Community health centers expand beyond primary care


America’s first community health centers opened their doors in 1965 and the system has been growing ever since.

Today, about 1,400 federally-supported health center programs provide primary care to an estimated 28 million patients – roughly 1 in 12 U.S. residents.

These clinics have always focused on reaching underserved populations. That has meant finding ways to bridge the financial, cultural and geographic barriers that contribute to the nation’s deep health care disparities.

Now, many community health centers are challenging clinical barriers as well. The American health care system has historically provided medical, dental and mental health services separately. But thanks to support from the Affordable Care Act and a growing recognition of the value of “whole patient care,” community clinics across the country are finding ways to incorporate oral and behavioral services into the primary care they provide.

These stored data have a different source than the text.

(* ===== verification/RoutingTable.v ===== *)
(** * The routing table

    [src/maidsafe/routing/routing_table.h] and [routing_table.cc]: the contacts
    we are connected to, kept sorted by closeness to our identity.  Every public
    function takes the table's mutex, so each is one atomic step on the table.
    Iterators into [nodes_] are positions; the end iterator is the length. *)

From S2P Require Import Prelude CppStd Identity Types.

(** ** The program *)

Section routing_table.
Context `{IO : IdentityOps} `{CO : !CryptoOps} `{BM : BuildMode}.

Definition BucketSize : nat := 1.
Definition Parallelism : nat := 4.
Definition OptimalSize : nat := 64.

Record RoutingTable := mkTable {
  our_id_ : Address;
  nodes_ : list NodeInfo
}.

Definition set_nodes (f : list NodeInfo → list NodeInfo) (t : RoutingTable) : RoutingTable :=
  mkTable (our_id_ t) (f (nodes_ t)).

(** [Validate] of the unnamed namespace. *)
Definition Validate (a : Address) : outcome unit :=
  _ ← cpp_assert (IsInitialised a);
  if IsInitialised a then Ok tt else Throw invalid_identity.

Definition RoutingTable_new (our_id : Address) : outcome RoutingTable :=
  _ ← cpp_assert (IsInitialised our_id);
  Ok (mkTable our_id []).

(** [std::vector::at] and dereferencing an iterator. *)
Definition vector_at {A} (l : list A) (i : nat) : outcome A :=
  match l !! i with Some x => Ok x | None => Throw out_of_range end.
Definition deref {A} (l : list A) (i : nat) : outcome A :=
  match l !! i with Some x => Ok x | None => Undefined end.

Definition HaveNode (t : RoutingTable) (their_id : Address) : bool :=
  existsb (λ n, bool_decide (id n = their_id)) (nodes_ t).

Definition BucketIndex (t : RoutingTable) (address : Address) : outcome Z :=
  _ ← cpp_assert (bool_decide (address ≠ our_id_ t));
  Ok (CommonLeadingBits (our_id_ t) address).

(** [Comparison (target)] on contacts. *)
Definition Comparison (target a b : Address) : bool := CloserToTarget a b target.

Definition PushBackThenSort (their_info : NodeInfo) (t : RoutingTable) : RoutingTable :=
  set_nodes (λ l, sort_by id (Comparison (our_id_ t)) (l ++ [their_info])) t.

(** The [std::find_if] of [FindCandidateForRemoval], with the variables its
    lambda captures by reference; gives the offset of the element found. *)
Fixpoint find_candidate (t : RoutingTable) (l : list NodeInfo)
    (number_in_bucket : nat) (bucket : Z) : outcome (option nat) :=
  match l with
  | [] => Ok None
  | n :: l' =>
      b ← BucketIndex t (id n);
      '(number, bkt) ←
        (if (b =? bucket)%Z then Ok (number_in_bucket, bucket)
         else b' ← BucketIndex t (id n); Ok (0, b'));
      let number := S number in
      if BucketSize <? number then Ok (Some 0)
      else o ← find_candidate t l' number bkt; Ok (option_map S o)
  end.

(** [rbegin () + size () - GroupSize] bounds the reverse search; the base of
    the reverse iterator at offset [k] is position [size - k]. *)
Definition FindCandidateForRemoval (t : RoutingTable) : outcome nat :=
  let size := length (nodes_ t) in
  _ ← cpp_assert (OptimalSize <=? size);
  if size <? GroupSize then Undefined else
  found ← find_candidate t (take (size - GroupSize) (reverse (nodes_ t))) 0 0;
  Ok (match found with None => size | Some k => size - k end).

Definition NewNodeIsBetterThanExisting (t : RoutingTable) (their_id : Address)
    (removal_candidate : nat) : outcome bool :=
  if removal_candidate =? length (nodes_ t) then Ok false else
  b ← BucketIndex t their_id;
  c ← deref (nodes_ t) removal_candidate;
  b' ← BucketIndex t (id c);
  Ok (b' <? b)%Z.

Definition AddNode (their_info : NodeInfo) : prog RoutingTable (bool * option NodeInfo) :=
  _ ← lift (λ _, Validate (id their_info));
  t ← get;
  if bool_decide (id their_info = our_id_ t) ||
     negb (ValidateKey (Pmid_public_key (dht_fob their_info)))
  then mret (false, None)
  else if HaveNode t (id their_info) then mret (false, None)
  else if length (nodes_ t) <? OptimalSize
  then _ ← modify (PushBackThenSort their_info); mret (true, None)
  else
  far ← lift (λ t, vector_at (nodes_ t) GroupSize);
  if CloserToTarget (id their_info) (id far) (our_id_ t)
  then
    _ ← modify (PushBackThenSort their_info);
    removal_candidate ← lift FindCandidateForRemoval;
    t ← get;
    if removal_candidate =? length (nodes_ t) then mret (true, None)
    else
      candidate ← lift (λ t, deref (nodes_ t) removal_candidate);
      _ ← modify (set_nodes (erase_at removal_candidate));
      mret (true, Some candidate)
  else
    removal_candidate ← lift FindCandidateForRemoval;
    better ← lift (λ t, NewNodeIsBetterThanExisting t (id their_info) removal_candidate);
    if better : bool then
      candidate ← lift (λ t, deref (nodes_ t) removal_candidate);
      _ ← modify (set_nodes (erase_at removal_candidate));
      _ ← modify (PushBackThenSort their_info);
      mret (true, Some candidate)
    else mret (false, None).

Definition CheckNode (t : RoutingTable) (their_id : Address) : outcome bool :=
  _ ← Validate their_id;
  if bool_decide (their_id = our_id_ t) then Ok false
  else if HaveNode t their_id then Ok false
  else if length (nodes_ t) <? OptimalSize then Ok true
  else
  far ← vector_at (nodes_ t) GroupSize;
  if CloserToTarget their_id (id far) (our_id_ t) then Ok true
  else
  c ← FindCandidateForRemoval t;
  NewNodeIsBetterThanExisting t their_id c.

Definition DropNode (node_to_drop : Address) : prog RoutingTable unit :=
  _ ← lift (λ _, Validate node_to_drop);
  modify (set_nodes (List.filter (λ n, negb (bool_decide (id n = node_to_drop))))).

(** [NodesItr]: a position with the contact it points to; iterators are
    compared by position. *)
Definition NodesItr : Type := nat * NodeInfo.

Definition TargetNodes (t : RoutingTable) (target : Address) : outcome (list NodeInfo) :=
  _ ← Validate target;
  let parallelism := min Parallelism (length (nodes_ t)) in
  let itrs : list NodesItr := zip (seq 0 (length (nodes_ t))) (nodes_ t) in
  let our_close_group := take GroupSize itrs in
  match sort_by (λ i, id i.2) (Comparison target) itrs with
  | [] => Ok []
  | front :: rest =>
      if existsb (λ g, g.1 =? front.1) our_close_group
      then Ok (our_close_group.*2)
      else Ok ((take parallelism (front :: rest)).*2)
  end.

Definition OurCloseGroup (t : RoutingTable) : list NodeInfo :=
  take (min GroupSize (length (nodes_ t))) (nodes_ t).

Definition GetPublicKey (t : RoutingTable) (their_id : Address) : outcome (option PublicKey) :=
  _ ← Validate their_id;
  _ ← cpp_assert (is_sorted id (Comparison (our_id_ t)) (nodes_ t));
  Ok (option_map (λ n, Pmid_public_key (dht_fob n))
      (List.find (λ n, bool_decide (id n = their_id)) (nodes_ t))).

Definition Size (t : RoutingTable) : nat := length (nodes_ t).
Definition OurId (t : RoutingTable) : Address := our_id_ t.

End routing_table.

At Health Journalism 2019, a panel of health center leaders will explore the challenges and benefits they have encountered as they have worked across disciplines to bring medical, dental and mental health care to their patients. And they will discuss the work that lies ahead for the nation’s community health centers.

The session “Community Clinic Inroads in Oral, Primary and Mental Health” will include panelists Phyllis Colombaro, chief dental officer at La Red Health Center in Georgetown, Delaware; Nilesh Kalyanaraman, chief medical officer at Health Care for the Homeless Baltimore; and Jenene R. Washington, a Baltimore-based pediatrician and health executive who has worked on a national level to transform care at community health centers.

The panel is slated for 3 p.m. on Saturday, May 4. Hope to see you there!